Großartiges Gesellschaftsbild
Im dritten Band ihrer Neapel-Saga werden Elena Ferrantes Heldinnen erwachsen
Mit Elena Ferrantes vierteiliger neapolitanischen Saga ist es ein bisschen so wie früher in der Jugend mit den vielen Hanni-und-Nanni-Bänden von Enid Blyton oder den Britta- und Elke-Serien: Man kann es kaum erwarten, bis eine neue Folge erscheint. Nur geht es in diesem Fall nicht um Zwillinge in einem Internat und auch nicht um ein Pferdemädchen oder einen Hamburger Wirbelwind, sondern um die Freundinnen Lila und Lenù, die in den Nachkriegsjahren in einem heruntergekommenen Viertel in Neapel aufwachsen.
Während die ersten beiden Bücher mit fulminanter Erzählkunst die Kinder- und Teenagerjahre zwischen täglichem Überlebenskampf und gegenseitiger Rivalität schildern, widmet sich der dritte Band der jungen Erwachsenenzeit.
Wir haben die 1970er-Jahre. Lenù hat das destruktive MafiaMilieu hinter sich gelassen, ihr Studium abgeschlossen, ein sehr erfolgreiches Buch veröffentlicht und in eine einflussreiche Florentiner Gelehrtenfamilie eingeheiratet. Lila ist der unglücklichen Ehe mit dem Salumeria-Besitzer Stefano entflohen und schufftet in einer Wurstfabrik, um ihren Sohn Gennaro durchzubringen.

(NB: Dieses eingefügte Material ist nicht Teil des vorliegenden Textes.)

Lemma get_None r k : HashRing_get r k = None ↔ ring r = ∅.
Proof.
  unfold HashRing_get, HashRing_is_empty. case_bool_decide; [done|].
  destruct (btree_ceiling _ _) as [[??]|]; cbn; [done|].
  destruct (btree_first _) as [[??]|] eqn:F; cbn; [done|].
  split; [|done]. by apply btree_first_None in F.
Qed.

(** The successor in a larger map is the old successor or a new position. *)
Lemma successor_mono m m' h j :
  (∀ i, is_Some (m !! i) → is_Some (m' !! i)) →
  successor m' h j → is_Some (m !! j) → successor m h j.
Proof.
  intros Hsub [_ Hj] Hm. split; [done|].
  destruct Hj as [[H1 H2]|[H1 H2]]; [left|right]; naive_solver.
Qed.

(** Every occupied position is a virtual node of the silo stored there. *)
Definition ring_wf (r : HashRing) : Prop :=
  ∀ j s, ring r !! j = Some s → j ∈ vnodes (virtual_nodes r) (silo_id s).

Lemma ring_wf_new vn : ring_wf (HashRing_new vn).
Proof. intros j s. cbn. by rewrite lookup_empty. Qed.

Lemma ring_wf_add r s : ring_wf r → ring_wf (HashRing_add r s).
Proof. intros Hr j t. rewrite lookup_add. case_decide; [by intros [= <-]|apply Hr]. Qed.

Lemma ring_wf_remove r s : ring_wf r → ring_wf (HashRing_remove r s).
Proof. intros Hr j t. rewrite lookup_remove. case_decide; [done|apply Hr]. Qed.

#[export] Hint Resolve ring_wf_new ring_wf_add ring_wf_remove : orlando.

(** * Members *)
Lemma members_loop_elem seen l s :
  s ∈ HashRing_members_loop seen l → s ∈ l ∧ silo_id s ∉ seen.
Proof.
  revert seen. induction l as [|t l IH]; intros seen; cbn; [by intros ?%elem_of_nil|].
  case_decide.
  - intros [? ?]%IH. split; [by right|done].
  - intros [->|[? ?]%IH]%elem_of_cons; [split; [by left|done]|].
    split; [by right|set_solver].
Qed.

Lemma members_loop_covers seen l s :
  s ∈ l → silo_id s ∉ seen → silo_id s ∈ silo_id <$> HashRing_members_loop seen l.
Proof.
  revert seen. induction l as [|t l IH]; intros seen; cbn; [by intros ?%elem_of_nil|].
  intros [->|Hs]%elem_of_cons Hseen; case_decide.
  - done.
  - by left.
  - by apply IH.
  - cbn. destruct (decide (silo_id s = silo_id t)) as [->|]; [by left|].
    right. apply IH; set_solver.
Qed.

Lemma members_loop_nodup seen l : NoDup (silo_id <$> HashRing_members_loop seen l).
Proof.
  revert seen. induction l as [|t l IH]; intros seen; cbn; [constructor|].
  case_decide; [done|]. cbn. constructor; [|done].
  intros (s & Hs & [_ ?]%members_loop_elem)%list_elem_of_fmap. set_solver.
Qed.

Lemma elem_of_values r s : s ∈ snd <$> btree_iter (ring r) ↔ ∃ j, ring r !! j = Some s.
Proof.
  rewrite list_elem_of_fmap. split.
  - intros ([j t] & -> & Hj%elem_of_btree_iter). eauto.
  - intros [j Hj]. exists (j, s). by rewrite elem_of_btree_iter.
Qed.

Lemma members_sound r s : s ∈ HashRing_members r → ∃ j, ring r !! j = Some s.
Proof. intros [Hs _]%members_loop_elem. by apply elem_of_values. Qed.

Lemma members_ids r id :
  id ∈ silo_id <$> HashRing_members r ↔ ∃ j s, ring r !! j = Some s ∧ silo_id s = id.
Proof.
  split.
  - intros (s & -> & [j Hj]%members_sound)%list_elem_of_fmap. eauto.
  - intros (j & s & Hj & <-). apply members_loop_covers; [|set_solver].
    apply elem_of_values. eauto.
Qed.

Lemma members_nodup r : NoDup (silo_id <$> HashRing_members r).
Proof. apply members_loop_nodup. Qed.

(** Building a ring from a list of silos (the loop of [MembershipView::build_ring]
    and of the client's [connect]). *)
Definition ring_of (vn : Z) (silos : list SiloAddress) : HashRing :=
  foldl HashRing_add (HashRing_new vn) silos.

Lemma add_virtual_nodes r s : virtual_nodes (HashRing_add r s) = virtual_nodes r.
Proof. done. Qed.

Lemma add_comm r s t :
  collision_free (virtual_nodes r) (silo_id s) (silo_id t) →
  HashRing_add (HashRing_add r s) t = HashRing_add (HashRing_add r t) s.
Proof.
  rewrite collision_free_spec. intros Hc. apply ring_ext; [done|]. intros j.
  rewrite !lookup_add. cbn. repeat case_decide; naive_solver.
Qed.

(** * Properties of the ring *)

(** C38: [HashRing::get] returns [None] exactly on an empty ring, and otherwise the
    silo at the clockwise successor of the key's FNV-1a hash: the least occupied
    position at or above it, wrapping to the least position of all. *)
Theorem ring_get_is_successor r k :
  (HashRing_get r k = None ↔ ring r = ∅) ∧
  (∀ s, HashRing_get r k = Some s ↔
        ∃ j, successor (ring r) (hash_key k) j ∧ ring r !! j = Some s).
Proof. split; [apply get_None|apply get_successor]. Qed.

(** Consistent hashing, joins: adding a silo leaves the owner of every key
    unchanged or makes the new silo its owner; no key moves between old silos. *)
Theorem add_moves_keys_only_to_new_silo r s k :
  HashRing_get (HashRing_add r s) k = HashRing_get r k ∨
  HashRing_get (HashRing_add r s) k = Some s.
Proof.
  destruct (HashRing_get (HashRing_add r s) k) as [t|] eqn:E.
  - apply get_successor in E as (j & Hs & Hj). rewrite lookup_add in Hj. case_decide as Hd.
    + right. by simplify_eq.
    + left. symmetry. apply get_successor. exists j. split; [|done].
      eapply successor_mono; [|exact Hs|by rewrite Hj].
      intros i Hi. rewrite lookup_add. by case_decide.
  - left. symmetry. apply get_None in E. apply get_None, map_empty. intros j.
    pose proof (lookup_add r s j) as Hj. rewrite E, lookup_empty in Hj. by case_decide.
Qed.

(** Consistent hashing, departures: removing a silo never moves a key owned by a
    different silo, provided the two silos share no ring position. *)
Theorem remove_keeps_other_owners r s t k :
  ring_wf r → collision_free (virtual_nodes r) (silo_id s) (silo_id t) →
  HashRing_get r k = Some t → HashRing_get (HashRing_remove r s) k = Some t.
Proof.
  intros Hwf Hc (j & Hs & Hj)%get_successor. apply get_successor. exists j.
  assert (ring (HashRing_remove r s) !! j = Some t) as Hj'.
  { rewrite lookup_remove. case_decide as Hd; [|done].
    rewrite collision_free_spec in Hc. destruct (Hc j); [done|by apply Hwf]. }
  split; [|done]. eapply successor_mono; [|exact Hs|by rewrite Hj'].
  intros i [u Hi]. rewrite lookup_remove in Hi. case_decide; [done|]. eauto.
Qed.

Definition silo_a : SiloAddress := mkSilo "127.0.0.1" 5001 "silo-a".
Definition silo_b : SiloAddress := mkSilo "127.0.0.1" 5002 "silo-b".
Definition ring_ab : HashRing := ring_of 4 [silo_a; silo_b].

Lemma remove_keeps_other_owners_witness :
  ring_wf ring_ab ∧ collision_free 4 "silo-b" "silo-a" ∧
  HashRing_get ring_ab "my-grain/key-2" = Some silo_a ∧
  HashRing_get (HashRing_remove ring_ab silo_b) "my-grain/key-2" = Some silo_a.
Proof.
  assert (ring_wf ring_ab) as Hwf by (apply ring_wf_add, ring_wf_add, ring_wf_new).
  assert (collision_free 4 "silo-b" "silo-a") as Hc
    by (apply (bool_decide_unpack _); vm_compute; exact I).
  assert (HashRing_get ring_ab "my-grain/key-2" = Some silo_a) as Hg
    by (vm_compute; reflexivity).
  split; [exact Hwf|]. split; [exact Hc|]. split; [exact Hg|].
  exact (remove_keeps_other_owners ring_ab silo_b silo_a "my-grain/key-2" Hwf Hc Hg).
Defined.

(** Pairwise absence of collisions in a list of silos. *)
Definition collisions_free (vn : Z) (silos : list SiloAddress) : Prop :=
  ForallPairs (λ s t, s = t ∨ collision_free vn (silo_id s) (silo_id t)) silos.

Lemma ring_of_foldl_perm r silos silos' :
  silos ≡ₚ silos' → collisions_free (virtual_nodes r) silos →
  foldl HashRing_add r silos = foldl HashRing_add r silos'.
Proof.
  intros Hp. revert r. induction Hp as [|s l l' _ IH|s t l|l l' l'' Hp1 IH1 Hp2 IH2];
    intros r Hc; cbn.
  - done.
  - apply IH. intros a b Ha Hb. apply Hc; by right.
  - f_equal. destruct (Hc s t) as [->|Hst]; [by cbn; auto..|done|].
    by rewrite (add_comm r s t).
  - rewrite IH1 by done. apply IH2. intros a b Ha Hb.
    apply Hc; (eapply Permutation_in; [symmetry; exact Hp1|done]).
Qed.

(** Agreement of silos: the ring does not depend on the order in which its silos
    were added, so nodes that know the same members place every grain alike. *)
Theorem ring_order_independent vn silos silos' :
  silos ≡ₚ silos' → collisions_free vn silos → ring_of vn silos = ring_of vn silos'.
Proof. intros Hp Hc. by apply ring_of_foldl_perm. Qed.

Lemma ring_order_independent_witness :
  collisions_free 4 [silo_a; silo_b] ∧ ring_of 4 [silo_a; silo_b] = ring_of 4 [silo_b; silo_a].
Proof.
  assert (collisions_free 4 [silo_a; silo_b]) as Hc.
  { assert (collision_free 4 "silo-b" "silo-a") as H1
      by (apply (bool_decide_unpack _); vm_compute; exact I).
    pose proof (collision_free_sym _ _ _ H1) as H2.
    intros s t [<-|[<-|[]]] [<-|[<-|[]]]; auto. }
  split; [exact Hc|]. apply ring_order_independent; [constructor|exact Hc].
Defined.

(** Adding a silo to a ring where none of its positions is taken and then removing
    it restores the ring. *)
Theorem add_remove_roundtrip r s :
  Forall (λ j, ring r !! j = None) (vnodes (virtual_nodes r) (silo_id s)) →
  HashRing_remove (HashRing_add r s) s = r.
Proof.
  rewrite Forall_forall. intros Hfree. apply ring_ext; [done|]. intros j.
  rewrite lookup_remove, lookup_add, add_virtual_nodes. case_decide; [|done].
  symmetry. by apply Hfree.
Qed.

Lemma add_remove_roundtrip_witness :
  HashRing_remove (HashRing_add (ring_of 4 [silo_a]) silo_b) silo_b = ring_of 4 [silo_a].
Proof.
  apply add_remove_roundtrip. apply (bool_decide_unpack _). vm_compute. exact I.
Defined.

(** [HashRing::members] lists every silo id present on the ring exactly once, and
    the owner of any key, under every placement strategy, is one of those ids. *)
Theorem members_and_placement rnd strategy gt gk local r :
  NoDup (silo_id <$> HashRing_members r) ∧
  (∀ id, id ∈ silo_id <$> HashRing_members r ↔ ∃ j s, ring r !! j = Some s ∧ silo_id s = id) ∧
  (∀ s, place rnd strategy gt gk local r = Some s → silo_id s ∈ silo_id <$> HashRing_members r) ∧
  (∀ s, place rnd PreferLocalPlacement gt gk local r = Some s → silo_id s = local).
Proof.
  split_and!; [apply members_nodup|apply members_ids| |].
  - intros s. destruct strategy; cbn.
    + intros (j & _ & Hj)%get_successor. apply members_ids. eauto.
    + intros ([i t] & (Hi & _)%list_find_Some & ->)%fmap_Some.
      apply list_elem_of_fmap_2. by eapply list_elem_of_lookup_2.
    + intros Hs. apply list_elem_of_fmap_2.
      destruct (HashRing_members r); [done|]. by eapply list_elem_of_lookup_2.
  - cbn. intros s ([i t] & (_ & Hid & _)%list_find_Some & ->)%fmap_Some. done.
Qed.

Beide engagieren sich im linksautonomen Klassenkampf – über weite Strecken hinweg ist dieser Roman ein ausgesprochen politisches Buch. Gleichzeitig auch ein sehr feministisches, denn Ferrante (ein Pseudonym für die Übersetzerin Anita Raja) erzählt ausschließlich aus weiblicher Sicht. Das betrifft die Sexualität ebenso wie das Selbstverständnis der beiden Frauen.
Obwohl sich die Zeiten geändert haben, stoßen beide doch immer wieder an ihre Grenzen. Geschickt jongliert die Autorin mit ihrem großen Ensemble an Figuren und ebenso raffiniert gestaltet sie den Schluss dieses vorletzten Bandes. Alles bleibt offen – und spannend.
Elena Ferrante: Die Geschichte der getrennten Wege. Übersetzung Katrin Krieger. Suhrkamp Verlag, 540 Seiten, 21,95 Euro.